TASK OBJECTIVE —
Every line below that includes the word "Dialogue" needs to be copied.

--- INPUT Enclosed Below ---

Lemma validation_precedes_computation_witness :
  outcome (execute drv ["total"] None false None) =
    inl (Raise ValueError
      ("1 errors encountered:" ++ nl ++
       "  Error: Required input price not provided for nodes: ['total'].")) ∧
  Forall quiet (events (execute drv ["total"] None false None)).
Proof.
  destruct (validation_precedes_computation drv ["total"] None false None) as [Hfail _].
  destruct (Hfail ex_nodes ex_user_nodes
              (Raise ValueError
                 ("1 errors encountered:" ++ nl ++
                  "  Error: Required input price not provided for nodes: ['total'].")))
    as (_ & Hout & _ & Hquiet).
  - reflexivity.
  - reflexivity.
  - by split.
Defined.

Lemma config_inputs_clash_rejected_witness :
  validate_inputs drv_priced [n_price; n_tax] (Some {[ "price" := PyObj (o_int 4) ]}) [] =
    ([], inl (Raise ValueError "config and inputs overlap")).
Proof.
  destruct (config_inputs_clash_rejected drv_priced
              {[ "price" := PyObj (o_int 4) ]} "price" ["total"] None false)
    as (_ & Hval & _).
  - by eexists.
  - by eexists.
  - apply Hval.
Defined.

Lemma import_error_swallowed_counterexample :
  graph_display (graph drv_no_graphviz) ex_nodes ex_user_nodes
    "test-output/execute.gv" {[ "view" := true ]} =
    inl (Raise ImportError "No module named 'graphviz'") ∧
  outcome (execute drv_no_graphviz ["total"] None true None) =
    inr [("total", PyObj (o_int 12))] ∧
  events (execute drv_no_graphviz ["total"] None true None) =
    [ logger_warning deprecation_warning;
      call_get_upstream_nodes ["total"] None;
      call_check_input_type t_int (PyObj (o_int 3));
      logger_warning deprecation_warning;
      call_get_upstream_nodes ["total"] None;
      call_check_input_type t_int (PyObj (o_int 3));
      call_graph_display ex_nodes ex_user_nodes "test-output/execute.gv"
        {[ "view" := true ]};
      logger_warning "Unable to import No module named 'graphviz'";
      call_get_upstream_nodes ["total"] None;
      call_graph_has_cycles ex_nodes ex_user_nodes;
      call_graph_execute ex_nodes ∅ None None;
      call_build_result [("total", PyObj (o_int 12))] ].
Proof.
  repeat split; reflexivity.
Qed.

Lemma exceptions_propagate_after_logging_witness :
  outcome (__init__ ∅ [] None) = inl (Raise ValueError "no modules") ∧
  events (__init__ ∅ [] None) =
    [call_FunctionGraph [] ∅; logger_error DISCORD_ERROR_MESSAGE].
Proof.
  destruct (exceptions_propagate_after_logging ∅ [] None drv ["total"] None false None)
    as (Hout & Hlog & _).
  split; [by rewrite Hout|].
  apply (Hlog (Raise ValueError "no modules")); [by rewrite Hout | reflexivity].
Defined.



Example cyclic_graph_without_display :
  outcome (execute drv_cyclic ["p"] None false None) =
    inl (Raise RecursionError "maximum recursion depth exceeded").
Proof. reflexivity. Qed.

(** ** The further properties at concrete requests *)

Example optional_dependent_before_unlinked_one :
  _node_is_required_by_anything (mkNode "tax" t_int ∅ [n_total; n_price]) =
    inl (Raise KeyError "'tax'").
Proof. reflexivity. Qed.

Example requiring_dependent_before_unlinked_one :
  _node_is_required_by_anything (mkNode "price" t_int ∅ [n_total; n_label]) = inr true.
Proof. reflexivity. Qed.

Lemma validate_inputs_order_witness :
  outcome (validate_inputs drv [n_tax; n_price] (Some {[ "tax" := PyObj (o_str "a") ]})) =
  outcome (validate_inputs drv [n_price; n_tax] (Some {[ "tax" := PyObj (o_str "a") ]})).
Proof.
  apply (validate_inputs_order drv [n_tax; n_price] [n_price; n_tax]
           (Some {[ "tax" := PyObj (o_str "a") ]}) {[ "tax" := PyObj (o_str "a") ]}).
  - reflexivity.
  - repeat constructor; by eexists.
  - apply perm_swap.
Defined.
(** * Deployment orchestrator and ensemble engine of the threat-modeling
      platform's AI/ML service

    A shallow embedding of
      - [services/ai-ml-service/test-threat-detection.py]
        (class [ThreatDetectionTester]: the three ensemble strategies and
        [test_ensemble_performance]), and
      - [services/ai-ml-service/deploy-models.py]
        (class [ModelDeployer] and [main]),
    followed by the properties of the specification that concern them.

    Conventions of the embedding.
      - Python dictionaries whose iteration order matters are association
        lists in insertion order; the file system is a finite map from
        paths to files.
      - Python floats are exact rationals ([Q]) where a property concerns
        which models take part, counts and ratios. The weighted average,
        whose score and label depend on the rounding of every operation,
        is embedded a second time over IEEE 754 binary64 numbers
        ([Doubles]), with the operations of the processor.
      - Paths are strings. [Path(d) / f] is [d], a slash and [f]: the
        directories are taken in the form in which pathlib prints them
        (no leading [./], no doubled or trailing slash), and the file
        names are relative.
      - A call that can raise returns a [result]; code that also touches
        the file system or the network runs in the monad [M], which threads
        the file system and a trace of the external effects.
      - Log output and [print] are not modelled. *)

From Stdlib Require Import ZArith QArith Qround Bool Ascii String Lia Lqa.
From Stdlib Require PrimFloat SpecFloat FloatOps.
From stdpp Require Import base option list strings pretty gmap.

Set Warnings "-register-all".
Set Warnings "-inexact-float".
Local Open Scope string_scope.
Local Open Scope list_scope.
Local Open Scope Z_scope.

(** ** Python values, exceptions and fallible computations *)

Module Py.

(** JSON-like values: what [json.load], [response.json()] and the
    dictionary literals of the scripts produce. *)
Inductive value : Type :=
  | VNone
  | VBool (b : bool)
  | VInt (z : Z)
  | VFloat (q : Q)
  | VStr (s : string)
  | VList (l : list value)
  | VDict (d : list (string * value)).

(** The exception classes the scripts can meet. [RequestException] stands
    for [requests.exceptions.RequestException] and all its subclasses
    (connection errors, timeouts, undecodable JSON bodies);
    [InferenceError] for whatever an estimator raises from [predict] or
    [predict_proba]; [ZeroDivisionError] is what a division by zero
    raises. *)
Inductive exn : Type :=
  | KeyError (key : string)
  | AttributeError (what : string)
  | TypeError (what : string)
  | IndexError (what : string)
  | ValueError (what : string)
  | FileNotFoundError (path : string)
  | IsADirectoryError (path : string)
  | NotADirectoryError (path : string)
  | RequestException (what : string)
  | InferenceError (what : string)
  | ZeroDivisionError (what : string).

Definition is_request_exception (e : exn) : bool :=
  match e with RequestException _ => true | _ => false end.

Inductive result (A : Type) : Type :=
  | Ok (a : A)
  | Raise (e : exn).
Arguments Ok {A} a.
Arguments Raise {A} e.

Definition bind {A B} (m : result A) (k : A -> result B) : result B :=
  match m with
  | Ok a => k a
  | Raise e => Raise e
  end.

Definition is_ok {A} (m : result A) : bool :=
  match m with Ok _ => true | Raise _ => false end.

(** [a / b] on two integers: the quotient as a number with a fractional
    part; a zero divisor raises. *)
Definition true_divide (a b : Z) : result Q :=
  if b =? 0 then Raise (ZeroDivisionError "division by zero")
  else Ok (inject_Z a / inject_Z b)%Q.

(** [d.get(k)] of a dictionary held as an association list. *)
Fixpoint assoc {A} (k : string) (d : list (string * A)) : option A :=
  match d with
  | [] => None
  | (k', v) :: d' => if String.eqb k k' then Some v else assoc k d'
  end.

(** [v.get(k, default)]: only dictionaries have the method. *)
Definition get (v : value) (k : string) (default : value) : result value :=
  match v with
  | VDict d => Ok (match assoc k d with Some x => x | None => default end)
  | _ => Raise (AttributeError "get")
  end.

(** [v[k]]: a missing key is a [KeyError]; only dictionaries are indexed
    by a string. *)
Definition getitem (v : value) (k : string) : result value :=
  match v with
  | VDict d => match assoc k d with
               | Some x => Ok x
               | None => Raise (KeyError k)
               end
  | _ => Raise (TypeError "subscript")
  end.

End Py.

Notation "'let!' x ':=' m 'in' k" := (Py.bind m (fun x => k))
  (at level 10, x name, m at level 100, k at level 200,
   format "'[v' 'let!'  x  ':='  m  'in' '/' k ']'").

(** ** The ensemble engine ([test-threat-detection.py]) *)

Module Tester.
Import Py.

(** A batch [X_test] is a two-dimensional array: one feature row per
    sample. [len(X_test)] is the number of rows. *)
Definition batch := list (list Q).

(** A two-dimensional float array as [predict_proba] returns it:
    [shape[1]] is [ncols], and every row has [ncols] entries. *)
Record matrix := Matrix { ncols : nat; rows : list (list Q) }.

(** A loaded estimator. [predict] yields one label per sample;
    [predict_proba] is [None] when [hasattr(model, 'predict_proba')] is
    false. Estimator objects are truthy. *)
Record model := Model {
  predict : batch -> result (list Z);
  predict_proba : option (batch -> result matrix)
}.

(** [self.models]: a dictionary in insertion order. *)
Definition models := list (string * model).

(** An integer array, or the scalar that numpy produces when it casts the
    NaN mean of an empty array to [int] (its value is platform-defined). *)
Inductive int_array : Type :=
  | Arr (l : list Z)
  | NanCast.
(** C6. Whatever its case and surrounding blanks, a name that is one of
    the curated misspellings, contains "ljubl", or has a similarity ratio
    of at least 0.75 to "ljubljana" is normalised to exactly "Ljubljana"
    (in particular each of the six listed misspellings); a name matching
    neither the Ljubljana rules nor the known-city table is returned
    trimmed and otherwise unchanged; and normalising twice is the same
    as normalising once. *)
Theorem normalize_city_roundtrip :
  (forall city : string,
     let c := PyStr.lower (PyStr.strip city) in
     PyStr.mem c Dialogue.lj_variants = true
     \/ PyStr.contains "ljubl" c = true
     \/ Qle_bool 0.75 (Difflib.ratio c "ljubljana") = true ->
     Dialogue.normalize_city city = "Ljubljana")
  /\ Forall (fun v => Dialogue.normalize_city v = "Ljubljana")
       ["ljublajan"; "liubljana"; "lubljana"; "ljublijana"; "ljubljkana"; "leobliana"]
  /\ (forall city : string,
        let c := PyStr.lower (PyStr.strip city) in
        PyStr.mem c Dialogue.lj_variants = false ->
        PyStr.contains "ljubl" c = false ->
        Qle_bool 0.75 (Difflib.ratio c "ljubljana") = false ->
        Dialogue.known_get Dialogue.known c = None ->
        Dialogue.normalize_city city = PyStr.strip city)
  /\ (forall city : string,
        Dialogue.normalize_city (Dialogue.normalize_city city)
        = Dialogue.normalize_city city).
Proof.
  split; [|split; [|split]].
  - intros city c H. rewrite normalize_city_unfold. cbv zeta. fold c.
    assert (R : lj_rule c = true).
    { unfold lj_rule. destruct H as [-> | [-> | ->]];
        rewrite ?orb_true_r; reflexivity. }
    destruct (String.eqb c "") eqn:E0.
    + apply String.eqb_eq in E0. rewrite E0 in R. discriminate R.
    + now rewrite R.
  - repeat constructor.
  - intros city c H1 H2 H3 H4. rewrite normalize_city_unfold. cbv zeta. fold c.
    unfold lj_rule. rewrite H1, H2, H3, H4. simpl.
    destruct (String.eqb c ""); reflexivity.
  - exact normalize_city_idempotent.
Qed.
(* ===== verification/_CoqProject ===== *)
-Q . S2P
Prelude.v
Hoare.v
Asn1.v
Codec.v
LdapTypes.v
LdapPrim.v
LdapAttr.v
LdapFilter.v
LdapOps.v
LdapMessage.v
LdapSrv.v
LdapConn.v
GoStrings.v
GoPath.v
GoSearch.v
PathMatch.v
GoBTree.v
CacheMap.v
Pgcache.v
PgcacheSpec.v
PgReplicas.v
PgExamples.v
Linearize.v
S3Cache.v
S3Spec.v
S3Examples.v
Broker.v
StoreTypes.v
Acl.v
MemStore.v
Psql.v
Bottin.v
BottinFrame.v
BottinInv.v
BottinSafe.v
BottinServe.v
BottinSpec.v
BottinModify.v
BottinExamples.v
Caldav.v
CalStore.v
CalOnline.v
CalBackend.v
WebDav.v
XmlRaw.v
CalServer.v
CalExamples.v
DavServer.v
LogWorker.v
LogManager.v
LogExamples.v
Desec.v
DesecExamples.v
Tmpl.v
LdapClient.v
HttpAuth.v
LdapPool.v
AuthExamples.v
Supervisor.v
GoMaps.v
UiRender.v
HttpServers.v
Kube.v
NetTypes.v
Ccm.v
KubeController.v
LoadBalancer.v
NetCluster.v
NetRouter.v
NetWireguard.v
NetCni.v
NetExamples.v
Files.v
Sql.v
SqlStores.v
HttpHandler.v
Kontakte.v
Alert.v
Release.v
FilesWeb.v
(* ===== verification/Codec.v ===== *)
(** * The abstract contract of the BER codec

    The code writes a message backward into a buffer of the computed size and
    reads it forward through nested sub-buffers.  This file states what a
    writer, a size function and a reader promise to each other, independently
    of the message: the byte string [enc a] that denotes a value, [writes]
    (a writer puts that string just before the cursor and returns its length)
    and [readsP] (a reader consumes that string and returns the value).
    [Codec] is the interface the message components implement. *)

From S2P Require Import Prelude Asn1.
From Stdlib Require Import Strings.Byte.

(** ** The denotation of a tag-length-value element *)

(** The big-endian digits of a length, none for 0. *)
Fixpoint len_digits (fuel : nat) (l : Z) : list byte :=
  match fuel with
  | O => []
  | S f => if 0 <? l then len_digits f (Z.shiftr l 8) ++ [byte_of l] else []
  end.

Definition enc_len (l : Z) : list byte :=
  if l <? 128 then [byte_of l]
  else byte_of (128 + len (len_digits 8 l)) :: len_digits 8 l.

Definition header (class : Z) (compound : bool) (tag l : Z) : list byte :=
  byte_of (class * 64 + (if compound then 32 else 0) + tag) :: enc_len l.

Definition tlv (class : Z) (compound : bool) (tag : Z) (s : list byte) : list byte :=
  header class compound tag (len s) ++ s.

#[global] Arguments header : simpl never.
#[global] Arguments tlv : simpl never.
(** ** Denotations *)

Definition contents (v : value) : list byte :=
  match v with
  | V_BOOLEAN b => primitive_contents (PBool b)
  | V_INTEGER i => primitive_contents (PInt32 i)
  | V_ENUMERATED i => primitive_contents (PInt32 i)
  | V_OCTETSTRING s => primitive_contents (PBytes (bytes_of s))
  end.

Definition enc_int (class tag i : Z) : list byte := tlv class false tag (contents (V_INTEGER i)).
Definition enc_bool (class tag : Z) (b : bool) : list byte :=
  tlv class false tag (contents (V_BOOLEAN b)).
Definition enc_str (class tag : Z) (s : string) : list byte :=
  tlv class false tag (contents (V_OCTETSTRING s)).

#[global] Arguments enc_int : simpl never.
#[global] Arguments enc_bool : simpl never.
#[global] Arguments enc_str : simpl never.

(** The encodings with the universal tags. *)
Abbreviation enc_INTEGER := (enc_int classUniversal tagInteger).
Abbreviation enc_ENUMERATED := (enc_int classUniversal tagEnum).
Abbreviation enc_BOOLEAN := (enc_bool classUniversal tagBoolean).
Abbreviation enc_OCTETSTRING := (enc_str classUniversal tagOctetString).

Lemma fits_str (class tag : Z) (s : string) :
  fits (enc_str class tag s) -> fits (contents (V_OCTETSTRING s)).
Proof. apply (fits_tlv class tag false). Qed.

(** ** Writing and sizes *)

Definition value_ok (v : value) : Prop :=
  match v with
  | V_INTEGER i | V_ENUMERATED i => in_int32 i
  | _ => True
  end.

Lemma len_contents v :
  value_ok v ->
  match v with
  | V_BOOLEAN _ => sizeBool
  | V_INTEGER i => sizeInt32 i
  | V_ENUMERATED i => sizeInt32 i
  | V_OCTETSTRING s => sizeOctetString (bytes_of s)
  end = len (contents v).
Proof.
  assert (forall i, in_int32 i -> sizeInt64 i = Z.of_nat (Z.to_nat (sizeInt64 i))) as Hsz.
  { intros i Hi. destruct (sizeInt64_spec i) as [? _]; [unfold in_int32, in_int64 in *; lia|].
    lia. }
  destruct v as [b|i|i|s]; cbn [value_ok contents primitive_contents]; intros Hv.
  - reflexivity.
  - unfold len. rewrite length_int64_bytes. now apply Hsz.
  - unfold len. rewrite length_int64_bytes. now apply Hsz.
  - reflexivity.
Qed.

--- End of Enclosed INPUT ---

WRITTEN ANSWER —
     PyStr.mem c Dialogue.lj_variants = true
     Dialogue.normalize_city city = "Ljubljana")
  /\ Forall (fun v => Dialogue.normalize_city v = "Ljubljana")
        PyStr.mem c Dialogue.lj_variants = false ->
        Dialogue.known_get Dialogue.known c = None ->
        Dialogue.normalize_city city = PyStr.strip city)
        Dialogue.normalize_city (Dialogue.normalize_city city)
        = Dialogue.normalize_city city).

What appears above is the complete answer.